(* ===== verification/Kalloc.v ===== *)
(** * The physical page allocator (kernel/kalloc.c)

    Free pages form a singly linked list threaded through their first eight
    bytes.  The state is physical memory and the list head; [kend] is the
    linker's symbol [end], the first address after the kernel. *)

From S2P Require Import Prelude Layout Memory.

(** [struct { struct spinlock lock; struct run *freelist; } kmem], with the
    memory its pages live in; 0 is the null pointer. *)
Record kmem := mkKmem { km_mem : mem; km_freelist : Z }.

(** [r->next] for a [struct run *r]. *)
Definition run_next (m : mem) (r : Z) : Z := ld64 m r.
Definition set_run_next (m : mem) (r next : Z) : mem := st64 m r next.

Definition set_mem (m : mem) (s : kmem) : kmem := mkKmem m (km_freelist s).
Definition set_freelist (p : Z) (s : kmem) : kmem := mkKmem (km_mem s) p.

Section Kalloc.
Variable kend : Z.

Definition kfree (pa : Z) : M kmem unit :=
  if negb (pa mod PGSIZE =? 0) || (pa <? kend) || (pa >=? PHYSTOP) then panic "kfree"
  else
    modify (fun s => set_mem (memset (km_mem s) pa 1 PGSIZE) s);;;
    acquire LkKmem;;;
    modify (fun s => set_mem (set_run_next (km_mem s) pa (km_freelist s)) s);;;
    modify (set_freelist pa);;;
    release LkKmem.

Definition kalloc : M kmem Z :=
  acquire LkKmem;;;
  let! r := gets km_freelist in
  when (ctrue r) (modify (fun s => set_freelist (run_next (km_mem s) r) s));;;
  release LkKmem;;;
  when (ctrue r) (modify (fun s => set_mem (memset (km_mem s) r 5 PGSIZE) s));;;
  ret r.

Fixpoint freerange_loop (fuel : nat) (p pa_end : Z) : M kmem unit :=
  match fuel with
  | O => diverge
  | S f => if p + PGSIZE <=? pa_end
           then kfree p;;; freerange_loop f (p + PGSIZE) pa_end
           else ret tt
  end.
Definition freerange (fuel : nat) (pa_start pa_end : Z) : M kmem unit :=
  freerange_loop fuel (PGROUNDUP pa_start) pa_end.

(** [initlock] leaves the lock free; memory and the null list head are what the
    boot loader left. *)
Definition kinit (fuel : nat) : M kmem unit := freerange fuel kend PHYSTOP.

(** ** The free list *)

Definition page_ok (p : Z) : Prop := p mod PGSIZE = 0 /\ kend <= p < PHYSTOP.

Fixpoint is_freelist (m : mem) (p : Z) (l : list Z) : Prop :=
  match l with
  | [] => p = 0
  | x :: l' => p = x /\ is_freelist m (run_next m x) l'
  end.

(** The allocator's invariant: the list is well linked, holds distinct pages, and
    every one of them is a page of allocatable memory. *)
Definition km_inv (s : kmem) (l : list Z) : Prop :=
  is_freelist (km_mem s) (km_freelist s) l /\ NoDup l /\ Forall page_ok l.

Definition in_page (p a : Z) : Prop := p <= a < p + PGSIZE.

(** The kernel image lies at the bottom of RAM (kernel.ld). *)
Hypothesis kend_ok : KERNBASE <= kend <= PHYSTOP.

Lemma page_ok_pos p : page_ok p -> 0 < p < 2 ^ 56.
Proof. intros [_ H]. unfold PHYSTOP, KERNBASE in *. lia. Qed.

Lemma page_ok_disjoint p q a : page_ok p -> page_ok q -> p <> q -> in_page p a -> ~ in_page q a.
Proof.
  unfold page_ok, in_page, PGSIZE. intros [Hp _] [Hq _] Hne Ha Hb.
  pose proof (Z.div_mod p 4096). pose proof (Z.div_mod q 4096). lia.
Qed.

Lemma is_freelist_ext m m' p l :
  Forall page_ok l ->
  (forall x a, x ∈ l -> in_page x a -> mget m' a = mget m a) ->
  is_freelist m p l -> is_freelist m' p l.
Proof.
  revert p. induction l as [|x l IH]; intros p Hok H; simpl; [done|].
  apply Forall_cons in Hok as [Hx Hok]. intros [-> Hl]. split; [done|].
  replace (run_next m' x) with (run_next m x).
  - apply IH; [done| |done]. intros y a Hy. apply H. set_solver.
  - unfold run_next. apply ldn_ext. intros b Hb. symmetry. apply (H x); [set_solver|].
    unfold in_page, PGSIZE. lia.
Qed.

Lemma kfree_ok pa th s l :
  km_inv s l -> page_ok pa -> pa ∉ l -> LkKmem ∉ th_held th ->
  exists s', kfree pa th s = Ok tt th s' /\ km_inv s' (pa :: l) /\
    forall a, ~ in_page pa a -> mget (km_mem s') a = mget (km_mem s) a.
Proof.
  intros (Hfl & Hnd & Hok) Hpa Hni Hlk. pose proof (page_ok_pos _ Hpa).
  unfold kfree. destruct Hpa as [Hal Hr].
  rewrite Hal. destruct (Z.ltb_spec pa kend); [lia|]. rewrite Z.geb_leb.
  destruct (Z.leb_spec PHYSTOP pa); [lia|]. rewrite Z.eqb_refl. cbn [negb orb].
  unfold bind, modify. rewrite acquire_ok by done. rewrite release_acquired by done.
  eexists. split; [done|]. unfold set_mem, set_freelist; cbn [km_mem km_freelist].
  set (m1 := memset _ _ _ _).
  assert (Hout : forall a, ~ in_page pa a ->
            mget (set_run_next m1 pa (km_freelist s)) a = mget (km_mem s) a).
  { intros a Ha. unfold set_run_next, in_page, PGSIZE in *. rewrite mget_stn_out by lia.
    unfold m1. rewrite memset_get by (unfold PGSIZE; lia). unfold PGSIZE. zbool. }
  split; [|exact Hout]. split_and!; [|by constructor|by constructor].
  { assert (0 <= km_freelist s < 2 ^ 64).
    { destruct l as [|x l]; simpl in Hfl; [lia|]. destruct Hfl as [-> _].
      apply Forall_cons in Hok as [Hx _]. pose proof (page_ok_pos _ Hx). lia. }
    split; [done|]. cbn [km_mem km_freelist]. unfold run_next, set_run_next.
    rewrite ld64_st64_eq by done. eapply is_freelist_ext; [done| |exact Hfl].
    intros x a Hx Ha. apply Hout. rewrite Forall_forall in Hok.
    eapply page_ok_disjoint; [apply Hok, Hx|by split| |done]. congruence. }
Qed.

Lemma kfree_panics pa th s : ~ page_ok pa -> kfree pa th s = Panic "kfree".
Proof.
  unfold page_ok, kfree. intros H. rewrite Z.geb_leb.
  destruct (Z.eqb_spec (pa mod PGSIZE) 0); [|done].
  destruct (Z.ltb_spec pa kend); [done|]. destruct (Z.leb_spec PHYSTOP pa); [done|].
  exfalso. lia.
Qed.

Lemma kalloc_empty th s :
  km_inv s [] -> LkKmem ∉ th_held th -> kalloc th s = Ok 0 th s.
Proof.
  intros (Hfl & _) Hlk. simpl in Hfl. unfold kalloc, bind, gets, when, ret.
  rewrite acquire_ok by done. rewrite Hfl. cbn. by rewrite release_acquired.
Qed.

Lemma kalloc_ok p l th s :
  km_inv s (p :: l) -> LkKmem ∉ th_held th ->
  exists s', kalloc th s = Ok p th s' /\ km_inv s' l /\ page_ok p /\
    (forall a, in_page p a -> mget (km_mem s') a = 5) /\
    (forall a, ~ in_page p a -> mget (km_mem s') a = mget (km_mem s) a).
Proof.
  intros ((Hp & Hfl) & Hnd & Hok) Hlk.
  apply NoDup_cons in Hnd as [Hni Hnd]. apply Forall_cons in Hok as [Hpok Hok].
  pose proof (page_ok_pos _ Hpok). unfold kalloc, bind, gets, ret.
  rewrite acquire_ok by done. rewrite Hp.
  replace (ctrue p) with true by (unfold ctrue; destruct (Z.eqb_spec p 0); [lia|done]).
  unfold when, modify. rewrite release_acquired by done.
  eexists. split; [done|]. unfold set_mem, set_freelist; cbn [km_mem km_freelist].
  assert (HP : 0 <= PGSIZE) by (unfold PGSIZE; lia).
  split; [split_and!; [|done|done]|split_and!; [done| |]].
  - cbn [km_mem km_freelist]. eapply is_freelist_ext; [done| |exact Hfl].
    intros x a Hx Ha. rewrite memset_get by done.
    rewrite Forall_forall in Hok.
    assert (~ in_page p a) as Hn by
      (eapply page_ok_disjoint; [apply Hok, Hx|done|congruence|done]).
    unfold in_page in Hn. zbool.
  - intros a Ha. cbn [km_mem]. rewrite memset_get by done. unfold in_page in Ha.
    destruct (Z.leb_spec p a); [|lia]. destruct (Z.ltb_spec a (p + PGSIZE)); [done|lia].
  - intros a Ha. cbn [km_mem]. rewrite memset_get by done. unfold in_page in Ha. zbool.
Qed.

Lemma freerange_loop_ok fuel p l th s :
  km_inv s l -> p mod PGSIZE = 0 -> kend <= p <= PHYSTOP -> (forall x, x ∈ l -> x < p) ->
  (PHYSTOP - p) / PGSIZE < Z.of_nat fuel -> LkKmem ∉ th_held th ->
  exists s' l', freerange_loop fuel p PHYSTOP th s = Ok tt th s' /\ km_inv s' l' /\
    (forall x, x ∈ l' <-> x ∈ l \/ page_ok x /\ p <= x).
Proof.
  revert p l s. induction fuel as [|fuel IH]; intros p l s Hinv Hal Hp Hl Hf Hlk.
  { pose proof (Z.div_pos (PHYSTOP - p) PGSIZE). unfold PGSIZE in *. lia. }
  cbn [freerange_loop]. assert (HT : PHYSTOP mod PGSIZE = 0) by done.
  destruct (Z.leb_spec (p + PGSIZE) PHYSTOP) as [Hle|Hgt].
  - assert (Hpok : page_ok p) by (split; [done|unfold PGSIZE in *; lia]).
    destruct (kfree_ok p th s l) as (s1 & E1 & Hinv1 & _); [done|done| |done|].
    { intros Hin. apply Hl in Hin. lia. }
    rewrite (bind_ok _ _ _ _ _ _ _ E1).
    destruct (IH (p + PGSIZE) (p :: l) s1) as (s' & l' & E & Hinv' & Hl'); try done.
    + unfold PGSIZE in *. rewrite <- Zplus_mod_idemp_l, Hal. done.
    + unfold PGSIZE in *. lia.
    + intros x [->|Hx]%elem_of_cons; [unfold PGSIZE; lia|]. apply Hl in Hx. unfold PGSIZE. lia.
    + replace (PHYSTOP - (p + PGSIZE)) with (PHYSTOP - p + (-1) * PGSIZE) by lia.
      rewrite Z.div_add by done. lia.
    + exists s', l'. split_and!; [done|done|]. intros x. rewrite Hl', elem_of_cons.
      split; [intros [[->|?]|[? ?]]|intros [?|[Hx ?]]]; auto.
      * right. split; [done|lia].
      * right. split; [done|]. unfold PGSIZE in *. lia.
      * destruct (Z.eq_dec x p); [by left; left|]. right. split; [done|].
        destruct Hx as [Hx _]. unfold PGSIZE in *.
        pose proof (Z.div_mod p 4096). pose proof (Z.div_mod x 4096). lia.
  - exists s, l. split_and!; [done|done|]. intros x. split; [auto|]. intros [?|[[Hx ?] ?]]; [done|].
    unfold PGSIZE in *. pose proof (Z.div_mod p 4096). pose proof (Z.div_mod x 4096).
    pose proof (Z.div_mod PHYSTOP 4096). lia.
Qed.

Lemma PGROUNDUP_kend : PGROUNDUP kend mod PGSIZE = 0 /\ kend <= PGROUNDUP kend <= PHYSTOP /\
  forall x, page_ok x -> PGROUNDUP kend <= x.
Proof.
  assert (HT : PHYSTOP = 557056 * 4096) by done.
  rewrite PGROUNDUP_eq by (unfold KERNBASE, PGSIZE in *; lia).
  unfold page_ok, KERNBASE, PGSIZE in *.
  set (k := kend + 4096 - 1). pose proof (Z.div_mod k 4096). pose proof (Z.mod_pos_bound k 4096).
  assert (k - k mod 4096 = k / 4096 * 4096) as -> by lia.
  rewrite Z.mod_mul by lia. split_and!; [done|lia|lia|].
  intros x [Hx ?]. pose proof (Z.div_mod x 4096). lia.
Qed.

(** C3: the page allocator refines a pool of free pages.  While the free list is
    well linked and holds the pages [l], [kfree] of a page outside the list gives the
    pool [pa :: l], and [kalloc] takes the page at the head, or returns null and
    changes nothing when the pool is empty; an allocated page is filled with 5, no
    byte of any other page changes, and the lock is released.  [kfree] of an address
    that is not an allocatable page stops the kernel. *)
Theorem kalloc_kfree_refine_pool s l th :
  km_inv s l -> LkKmem ∉ th_held th ->
  match l with
  | [] => kalloc th s = Ok 0 th s
  | p :: l' => exists s', kalloc th s = Ok p th s' /\ km_inv s' l' /\ page_ok p /\
      (forall a, in_page p a -> mget (km_mem s') a = 5) /\
      (forall a, ~ in_page p a -> mget (km_mem s') a = mget (km_mem s) a)
  end /\
  (forall pa, ~ page_ok pa -> kfree pa th s = Panic "kfree") /\
  forall pa, pa ∉ l -> page_ok pa ->
    exists s', kfree pa th s = Ok tt th s' /\ km_inv s' (pa :: l) /\
      forall a, ~ in_page pa a -> mget (km_mem s') a = mget (km_mem s) a.
Proof.
  intros Hinv Hlk. split.
  - destruct l; [by apply kalloc_empty|by apply kalloc_ok].
  - split; [intros pa; apply kfree_panics|]. intros pa Hni Hok. by apply kfree_ok.
Qed.

(** Booting from an empty free list, [kinit] returns with a free list that holds
    each page of memory between [end] and [PHYSTOP] exactly once, and no other. *)
Theorem kinit_frees_all_memory m th :
  LkKmem ∉ th_held th ->
  exists s' l', kinit (Z.to_nat (PHYSTOP / PGSIZE)) th (mkKmem m 0) = Ok tt th s' /\
    km_inv s' l' /\ forall p, p ∈ l' <-> page_ok p.
Proof.
  intros Hlk. destruct PGROUNDUP_kend as (H1 & H2 & H3).
  destruct (freerange_loop_ok (Z.to_nat (PHYSTOP / PGSIZE)) (PGROUNDUP kend) [] th (mkKmem m 0))
    as (s' & l' & E & Hinv & Hl'); try done.
  - split_and!; [done|constructor|constructor].
  - intros x Hx. by apply elem_of_nil in Hx.
  - rewrite Z2Nat.id by done.
    apply Z.lt_le_trans with ((PHYSTOP - KERNBASE) / PGSIZE + 1); [|done].
    apply Zle_lt_succ, Z.div_le_mono; [done|]. lia.
  - exists s', l'. split_and!; [exact E|done|]. intros p. rewrite Hl'. split.
    + intros [Hp|[? _]]; [by apply elem_of_nil in Hp|done].
    + intros Hp. right. split; [done|]. by apply H3.
Qed.

End Kalloc.

(** A one-page machine, and a thread that holds no lock. *)
Definition idle_thread : thread := mkThread [] 0 1 [].

Lemma kalloc_kfree_refine_pool_witness :
  exists s', kalloc idle_thread (mkKmem ∅ KERNBASE) = Ok KERNBASE idle_thread s' /\
    km_inv KERNBASE s' [].
Proof.
  destruct (kalloc_kfree_refine_pool KERNBASE ltac:(done) (mkKmem ∅ KERNBASE) [KERNBASE]
              idle_thread) as ((s' & E & Hinv & _) & _).
  - split_and!; [done|apply NoDup_singleton|]. by repeat constructor.
  - apply not_elem_of_nil.
  - exists s'. split; [exact E|exact Hinv].
Defined.

Lemma kinit_frees_all_memory_witness :
  exists s' l', kinit KERNBASE (Z.to_nat (PHYSTOP / PGSIZE)) idle_thread (mkKmem ∅ 0)
    = Ok tt idle_thread s' /\ KERNBASE ∈ l' /\ km_inv KERNBASE s' l'.
Proof.
  destruct (kinit_frees_all_memory KERNBASE ltac:(done) ∅ idle_thread) as (s' & l' & E & H & Hl).
  - apply not_elem_of_nil.
  - exists s', l'. split; [exact E|]. split; [|exact H].
    apply Hl. split; [reflexivity|unfold PHYSTOP; lia].
Defined.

···

> _Work instruction_:
Produce the lines from the top of the listing through the "(** ** The free list *)" line exactly as they appear, with no additional output.

> _Solution for this problem_:
(* ===== verification/Kalloc.v ===== *)
(** * The physical page allocator (kernel/kalloc.c)

    Free pages form a singly linked list threaded through their first eight
    bytes.  The state is physical memory and the list head; [kend] is the
    linker's symbol [end], the first address after the kernel. *)

From S2P Require Import Prelude Layout Memory.

(** [struct { struct spinlock lock; struct run *freelist; } kmem], with the
    memory its pages live in; 0 is the null pointer. *)
Record kmem := mkKmem { km_mem : mem; km_freelist : Z }.

(** [r->next] for a [struct run *r]. *)
Definition run_next (m : mem) (r : Z) : Z := ld64 m r.
Definition set_run_next (m : mem) (r next : Z) : mem := st64 m r next.

Definition set_mem (m : mem) (s : kmem) : kmem := mkKmem m (km_freelist s).
Definition set_freelist (p : Z) (s : kmem) : kmem := mkKmem (km_mem s) p.

Section Kalloc.
Variable kend : Z.

Definition kfree (pa : Z) : M kmem unit :=
  if negb (pa mod PGSIZE =? 0) || (pa <? kend) || (pa >=? PHYSTOP) then panic "kfree"
  else
    modify (fun s => set_mem (memset (km_mem s) pa 1 PGSIZE) s);;;
    acquire LkKmem;;;
    modify (fun s => set_mem (set_run_next (km_mem s) pa (km_freelist s)) s);;;
    modify (set_freelist pa);;;
    release LkKmem.

Definition kalloc : M kmem Z :=
  acquire LkKmem;;;
  let! r := gets km_freelist in
  when (ctrue r) (modify (fun s => set_freelist (run_next (km_mem s) r) s));;;
  release LkKmem;;;
  when (ctrue r) (modify (fun s => set_mem (memset (km_mem s) r 5 PGSIZE) s));;;
  ret r.

Fixpoint freerange_loop (fuel : nat) (p pa_end : Z) : M kmem unit :=
  match fuel with
  | O => diverge
  | S f => if p + PGSIZE <=? pa_end
           then kfree p;;; freerange_loop f (p + PGSIZE) pa_end
           else ret tt
  end.
Definition freerange (fuel : nat) (pa_start pa_end : Z) : M kmem unit :=
  freerange_loop fuel (PGROUNDUP pa_start) pa_end.

(** [initlock] leaves the lock free; memory and the null list head are what the
    boot loader left. *)
Definition kinit (fuel : nat) : M kmem unit := freerange fuel kend PHYSTOP.

(** ** The free list *)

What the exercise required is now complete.